ATAKAN'A BİR KEZ DAHA ELEŞTİRİ

Finalde Atakan'ı nasıl eleştirdiysem yine eleştiride bulunuyorum. Ne yazık ki sonlara doğru o kadar Gönüllüler'le o kadar eleştirdiği kişilerle finale doğru ne hikmetse can ciğer kuzu sarması oldu. Bu benim izleyeceğim bir yol değil. Şuna da değineceğim böyle yapmasa yine kazabilir miydi? İhtimaldir yine kazanabilirdi finalde ben ondan dik duruş bekledim. Kazanmasını tabi ki isterdim takım arkadaşım sonuçta Serkay'ı mı destekleyeceğim. Sürtüşmelerimiz olsa da Atakan'la da birçok şey paylaştık ama maalesef ki finale doğru bir yumuşama, dost canlılığı ya da bir strateji belirlemiş olabilir, ama yanlış bir stratejiydi.

Finalde ben söyleyince bana verdiği cevap "Semih benim duruşumu eleştiremez" oldu. Bu mu cevabın? Yunus Günçe ile ağza alınmayacak laflar ettiniz. Sonlara doğru o ona kardeşim bu buna ağabeycim, bunlar samimi şeyler değil. Bu benim karakterim ve dik duruş önemli.

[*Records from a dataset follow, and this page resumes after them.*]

(** C24: A closed address stays closed for ten ticks and no longer: no turn of a thread reopens a
    closed UDP address, and a tick forgets the addresses closed for ten intervals, all of them when
    it gets the lock, and no others; it closes the clients that left and those that were never
    active within their time. *)
Theorem closed_addresses_stay_closed s : reachable s ->
  (forall i th events fuel fuel_due self' sfu' th' w', st_threads s !! i = Some th -> real_events events -> (enough <= fuel)%nat ->
     run_turn fuel fuel_due (st_server s) (st_sfu s) th events (st_world s) = Ok (self', sfu', th', w') ->
     forall a u, by_peer_addr (all_connections (st_server s)) !! Udp a = Some (Closed u) ->
       by_peer_addr (all_connections self') !! Udp a = Some (Closed u)) /\
  forall update locked self' r w', tick (st_server s) update locked (st_world s) = Ok (self', r, w') ->
    let read := tick_time (st_server s) update (st_world s) in
    let expiration := read - 10 * tick_interval (st_server s) in
    (forall a u, by_peer_addr (all_connections (st_server s)) !! a = Some (Closed u) -> expiration < u ->
       by_peer_addr (all_connections self') !! a = Some (Closed u)) /\
    (locked = true ->
       r = Ok () /\
       (forall a u, by_peer_addr (all_connections self') !! a = Some (Closed u) -> expiration < u \/ u = read) /\
       (forall a socket, a ∈ expired_client_addrs update \/
          (exists ttl, inactive_ttls (all_connections (st_server s)) !! a = Some ttl /\ ttl <= tick_number (st_server s)) ->
          get_by_addr (all_connections self') a <> Ok (New socket) /\ get_by_addr (all_connections self') a <> Ok (Connected socket))).
Proof.
  intros (Hok & Ht)%reachable_state_ok. split.
  - intros i th events fuel fuel_due self' sfu' th' w' Hi He Hf E a u Ha. pose proof (Forall_lookup_1 _ _ _ _ Ht Hi) as Hth.
    destruct (run_turn_returns _ _ _ _ _ _ _ _ Hok Hth He Hf E) as (A & _). by apply (ad_closed _ _ _ _ A).
  - intros update locked self' r w' E. destruct (server_tick_ok (st_server s) update locked (st_world s) Hok) as (self1 & r1 & w1 & E1 & Hok1 & _ & Hk & Hr).
    rewrite E in E1. injection E1 as <- <- <-. destruct Hk as [Hkept Hforg Hexp Hin]. split; [exact Hkept|]. intros Hl%Hr. split; [done|].
    split; [intros a u; by apply Hforg|]. intros a socket Ha.
    assert (by_peer_addr (all_connections self') !! a ≫= fd_of = None) as Hn by (destruct Ha as [Ha|(ttl & Ha & Hle)]; eauto).
    destruct (get_by_addr_ok _ a (so_map _ _ Hok1)) as (st & Est & Hst). rewrite Est.
    split; intros [= ->]; destruct Hst as [(E2 & _) _]; congruence.
Qed.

Sonra tabi tüm bunları unutup şey diyorlar, "Biz bunları aştık" , "Affetmek önemlidir" halbuki bu kişilerin dışarda birbirleriyle alakası bile yok.

"MEDYA BAKANI OLABİLİRİM"

Ben Üniversite zamanlarında sosyal medyanın çok büyüyeceğini söylerdim. Bu zaten yazdığım mektuplarda da dost sohbetlerinde de vardır. Zamanı geldiğinde gün yüzüne çıkacaktır. Epey tatmin olacağım noktaya geldiğimde arayışımı şuraya yönlendirebilirim. Medya Bakanı olabilirim. Tabi şimdi böyle bir bakanlık yok ama olacaktır diye düşünüyorum. Medya Bakanlığı işini kafama koydum. Bu ne zaman olur 40 yaşında olur, 50 yaşında olur bilemem. Neden medya bakanı diyorum. Çünkü bu işi yapıyorum. Bu işin en üst noktası neresidir, inşallah bir gün açılırsa Medya Bakanlığı'dır. Ben o yüzden en tepe noktanın orası olduğunu düşündüğüm için söylüyorum. Bakalım kısmet hayat bize neler gösterecek, İnşallah her şey gönlümüze göre olsun.